И сучье время ждёт своих щенков –

и с нежностью за шиворот хватает.
 

А я ослеп и чуточку оглох,

смердит овчиной из тетрадных клеток…

И время мне выкусывает блох,

вылизывает память напоследок.
 

Прощай, Герасим! Здравствуй, Южный Буг!

Рычит вода, затапливая пойму.

Как много в мире несогласных букв,

а я тебя, единственную, помню. 

 

* * * 
 

Андрею Баранову

 

 

Тихий бронзовый Чайковский Петр Ильич,

я затеял прогуляться перед сном.

Вот белеет недоброшенный кирпич –

в чём-то красном и округло-жестяном.

Небо Воткинска азартно и темно,

и созвездие к созвездию впритык,

будто ангелы играют в домино,

не считая на костяшках запятых.

В дом-музей ведут крысиные следы,

ближе к празднику – от тварей спасу нет.

И не ждут от нас ни счастья, ни беды

школьный глобус и щелкунчика скелет.

Для молитвы нужно несколько минут,

для молчания – огромная страна.

Знаю, знаю – крысы всех переживут,

а вот музыку не смогут ни хрена.

Серый снег идёт волною за волной,

и снежинки, словно буковки из книг.

Это чучело рояля надо мной

поднимает перламутровый плавник. 

 

Уха

 

 

Луковица огня, больше не режь меня,

больше не плачь меня и не бросай в Казань.

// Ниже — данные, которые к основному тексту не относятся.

(** X14.  [KeySearch] changes no table and always answers with a redirect.  A
    query that is some key's identifier leads to that key, even when
    another key has the query as its name; otherwise a query that is some
    key's name leads to a key of that name; otherwise to the list of
    keys, with the error message.  Without a query, or with an empty one,
    it leads to the list of keys and adds no message. *)
Theorem KeySearch_outcome (db : database) (r : request) :
  exists msgs to,
    KeySearch db r = Redirected db msgs to
    /\ match GET_sb r with
       | Some (c :: q) =>
           let searchbox := c :: q in
           (searchbox ∈ Key.hash <$> keys db ->
              msgs = messages r
              /\ to = Reverse (u "key_details") [(u "hash", searchbox)])
           /\ (searchbox ∉ Key.hash <$> keys db ->
               searchbox ∈ Key.name <$> keys db ->
               msgs = messages r
               /\ exists k, k ∈ keys db /\ Key.name k = searchbox
                    /\ to = Reverse (u "key_details") [(u "hash", Key.hash k)])
           /\ (searchbox ∉ Key.hash <$> keys db ->
               searchbox ∉ Key.name <$> keys db ->
               msgs = messages r ++ [(ERROR, u "No se ha encontrado la clave.")]
               /\ to = Reverse (u "keys") [])
       | _ => msgs = messages r /\ to = Reverse (u "keys") []
       end.
Proof.
  unfold KeySearch. destruct (GET_sb r) as [[|c q]|]; [by eexists _, _..| |by eexists _, _].
  rewrite bool_decide_true by done.
  set (searchbox := c :: q).
  assert (forall (f : Key.t -> pystr),
            filter (fun k => f k = searchbox) (keys db) = [] <->
            searchbox ∉ f <$> keys db) as Hfilter.
  { intros f. split.
    - intros Hnil (k & Hk & Hin)%list_elem_of_fmap.
      by apply (filter_nil_not_elem_of _ _ k Hnil).
    - intros Hnin. destruct (filter _ _) as [|k l] eqn:Hf; [done|].
      destruct Hnin. apply list_elem_of_fmap. exists k.
      assert (k ∈ filter (fun k => f k = searchbox) (keys db)) as Hk
        by (rewrite Hf; by left).
      by apply list_elem_of_filter in Hk as [? ?]. }
  case_bool_decide as Hh.
  - eexists _, _. split; [done|]. rewrite Hfilter in Hh. split_and!; done.
  - rewrite Hfilter in Hh.
    destruct (filter (fun k => Key.name k = searchbox) (keys db)) as [|k0 l] eqn:Hn.
    + eexists _, _. split; [done|]. apply Hfilter in Hn. split_and!; done.
    + eexists _, _. split; [done|].
      assert (k0 ∈ filter (fun k => Key.name k = searchbox) (keys db)) as Hk
        by (rewrite Hn; by left).
      apply list_elem_of_filter in Hk as [? ?].
      split_and!; [done| |].
      * intros _ _. split; [done|]. by exists k0.
      * intros _ Hnin. destruct Hnin. apply list_elem_of_fmap. eauto.
Qed.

Ложкою не мешай, ложью не утешай,

память – мужского рода: чешется, как лишай.

Окунем нареки, вот мои плавники,

порванная губа, вспоротые стихи.

Вот надо мной проходят пьяные рыбаки.

Всё на земле – мольба, дыр и, возможно, щыл.

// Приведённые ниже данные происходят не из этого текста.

(** C7, as amended.  After the base cells a row has the eight SGPA cells
    and then the cell of [instituteName].  The cell of [SGPA_semK] is
    [JSON.stringify] of the value at [semK] inside the nested [SGPA]
    mapping when that value is truthy; it is the empty quoted cell when
    the value is falsy, when the key is absent, when [SGPA] is absent or
    is no mapping.  A record without [instituteName] has the empty quoted
    cell in the last column. *)
Theorem sgpa_and_instituteName_cells (baseHeaders : list string) (row : JsonRecord) :
  rowCells baseHeaders row =
    map (baseCell row) baseHeaders ++
    [ sgpaCell row "SGPA_sem1"; sgpaCell row "SGPA_sem2"; sgpaCell row "SGPA_sem3";
      sgpaCell row "SGPA_sem4"; sgpaCell row "SGPA_sem5"; sgpaCell row "SGPA_sem6";
      sgpaCell row "SGPA_sem7"; sgpaCell row "SGPA_sem8" ] ++
    [ instituteNameCell row ] /\
  (forall k, In k semesterDigits ->
     (forall o v, own_property row "SGPA" = Some (JObject o) ->
                  own_property o ("sem" ++ k) = Some v -> ToBoolean (Json v) = true ->
                  sgpaCell row ("SGPA_sem" ++ k) = Some (stringify v)) /\
     (forall o v, own_property row "SGPA" = Some (JObject o) ->
                  own_property o ("sem" ++ k) = Some v -> falsy v ->
                  sgpaCell row ("SGPA_sem" ++ k) = Some emptyCell) /\
     (forall o, own_property row "SGPA" = Some (JObject o) ->
                own_property o ("sem" ++ k) = None ->
                sgpaCell row ("SGPA_sem" ++ k) = Some emptyCell) /\
     (forall j, own_property row "SGPA" = Some j -> (forall o, j <> JObject o) ->
                sgpaCell row ("SGPA_sem" ++ k) = Some emptyCell) /\
     (own_property row "SGPA" = None ->
      sgpaCell row ("SGPA_sem" ++ k) = Some emptyCell)) /\
  (forall j, own_property row "instituteName" = Some j -> ToBoolean (Json j) = true ->
             instituteNameCell row = Some (stringify j)) /\
  (own_property row "instituteName" = None -> instituteNameCell row = Some emptyCell).
Proof.
  split; [apply rowCells_columns|]. split.
  - intros k Hk. repeat split.
    + intros o v. apply sgpaCell_truthy. exact Hk.
    + intros o v. apply sgpaCell_falsy. exact Hk.
    + intros o. apply sgpaCell_no_semester. exact Hk.
    + intros j. apply sgpaCell_not_a_mapping. exact Hk.
    + apply sgpaCell_no_SGPA. exact Hk.
  - split; [apply instituteNameCell_truthy|apply instituteNameCell_absent].
Qed.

Господи, Ты зачем комменты отключил?

Всех успокоит Сеть, соль и лавровый лист,

будет вода кипеть, будет костёр искрист.

Будут сиять у ног – кости и шелуха…

Как говорил Ван Гог: «Все на земле – уха…» 
 

Курение ДЖА

 

 

Что-то потрескивает в папиросной бумаге:

как самосад с примесью конопли,

как самосуд в память о Кара-Даге,

и, затянувшись, смотришь на корабли.

Вечер позолотил краешек старой марли,

и сквозь неё проступают: мачты, мечты, слова –

складываются в молитву, в музыку Боба Марли,

в бритву, в покрытые пеной – крымские острова.

Мокрые валуны правильными кругами

расходятся от тебя, брошенного навсегда.

Но кто-то целует в шею и обхватывает ногами,

и ты выдыхаешь красный осколок льда. 

 

* * * 

 

Я выжил из ума, я – выживший, в итоге.

Скажу тебе: «Изюм», и ты – раздвинешь ноги.

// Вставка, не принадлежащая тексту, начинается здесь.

Record Timer : Type := mkTimer {
  handle : nat;
  due : N;
  callback : Callback
}.

(** Where a call of [checkPattern] is suspended, with the locals its
    continuation still needs. *)
Inductive Suspension : Type :=
| AwaitFetch (controller timeoutId : nat)
| AwaitJson (controller : nat).

Record Task : Type := mkTask {
  task_symbol : string;
  awaiting : Suspension
}.

Definition task_request (t : Task) : nat :=
  match awaiting t with
  | AwaitFetch c _ => c
  | AwaitJson c => c
  end.

(** The calls a component makes on its surroundings, in order. The record of
    them is kept next to the state so that one can count them. *)
Inductive Call : Type :=
| CSetIsChecking (updater : gmap string bool -> gmap string bool)
| CSetStockResults (updater : object -> object)
| CSetToasts (updater : list object -> list object)
| CToast (args : object)
| CConsoleError (msg err : string)
| CFetch (url : string) (controller : nat)
| CUnhandledRejection (err : string).

(** [stockResults] is listed by [Object.keys] when the page is rendered, so
    it keeps the order of its keys; [isChecking] is only ever read at a key
    and is a finite map. *)
Record World : Type := mkWorld {
  (* Dashboard: useState *)
  stockResults : object;
  isChecking : gmap string bool;
  (* ToastProvider: useState *)
  toasts : list object;
  (* the browser *)
  timers : list Timer;
  tasks : list Task;
  now : N;
  nextId : nat;
  rng : nat -> string;
  draws : nat;
  calls : list Call
}.

Definition with_stockResults (v : object) (w : World) : World :=
  mkWorld v (isChecking w) (toasts w) (timers w) (tasks w) (now w)
          (nextId w) (rng w) (draws w) (calls w).
Definition with_isChecking (v : gmap string bool) (w : World) : World :=
  mkWorld (stockResults w) v (toasts w) (timers w) (tasks w) (now w)
          (nextId w) (rng w) (draws w) (calls w).
Definition with_toasts (v : list object) (w : World) : World :=
  mkWorld (stockResults w) (isChecking w) v (timers w) (tasks w) (now w)
          (nextId w) (rng w) (draws w) (calls w).
Definition with_timers (v : list Timer) (w : World) : World :=
  mkWorld (stockResults w) (isChecking w) (toasts w) v (tasks w) (now w)
          (nextId w) (rng w) (draws w) (calls w).
Definition with_tasks (v : list Task) (w : World) : World :=
  mkWorld (stockResults w) (isChecking w) (toasts w) (timers w) v (now w)
          (nextId w) (rng w) (draws w) (calls w).
Definition with_now (v : N) (w : World) : World :=
  mkWorld (stockResults w) (isChecking w) (toasts w) (timers w) (tasks w) v
          (nextId w) (rng w) (draws w) (calls w).
Definition with_nextId (v : nat) (w : World) : World :=
  mkWorld (stockResults w) (isChecking w) (toasts w) (timers w) (tasks w)
          (now w) v (rng w) (draws w) (calls w).
Definition with_draws (v : nat) (w : World) : World :=
  mkWorld (stockResults w) (isChecking w) (toasts w) (timers w) (tasks w)
          (now w) (nextId w) (rng w) v (calls w).
Definition with_calls (v : list Call) (w : World) : World :=
  mkWorld (stockResults w) (isChecking w) (toasts w) (timers w) (tasks w)
          (now w) (nextId w) (rng w) (draws w) v.

Abbreviation Sync := (Step World Suspension).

Скажу: «Забудь язык и выучи шиповник,

покуда я в тебе – ребенок и любовник…»

На птичьей высоте в какой-нибудь глубинке

любую божью тварь рожают по старинке:

читают «Отче наш» и что-нибудь из Лорки

и крестят, через год, в портвейне «Три семёрки».

Вот так и я, аскет и брошенный мужчина,

вернусь на этот свет из твоего кувшина:

в резиновом пальто, с верёвкой от Версачи

и розою в зубах – коньячной, не иначе. 
 

* * * 

 

Одуванчиковые стебли: оцелованные людьми,

разведённые нараспашку, отлучённые от земли,

за хребтом ненасытной ебли – золотится спина любви,

пожалеешь отдать рубашку, позабудешь сказать: замри!

Одуванчик под сенью склона, я с тобой ещё поживу –

между Африком и Симоном под виниловую траву.

Нас не купишь куркульской цацкой, не прикормишь

с блатной руки,

над твоей головой бурсацкой – тлеют жёлтые угольки.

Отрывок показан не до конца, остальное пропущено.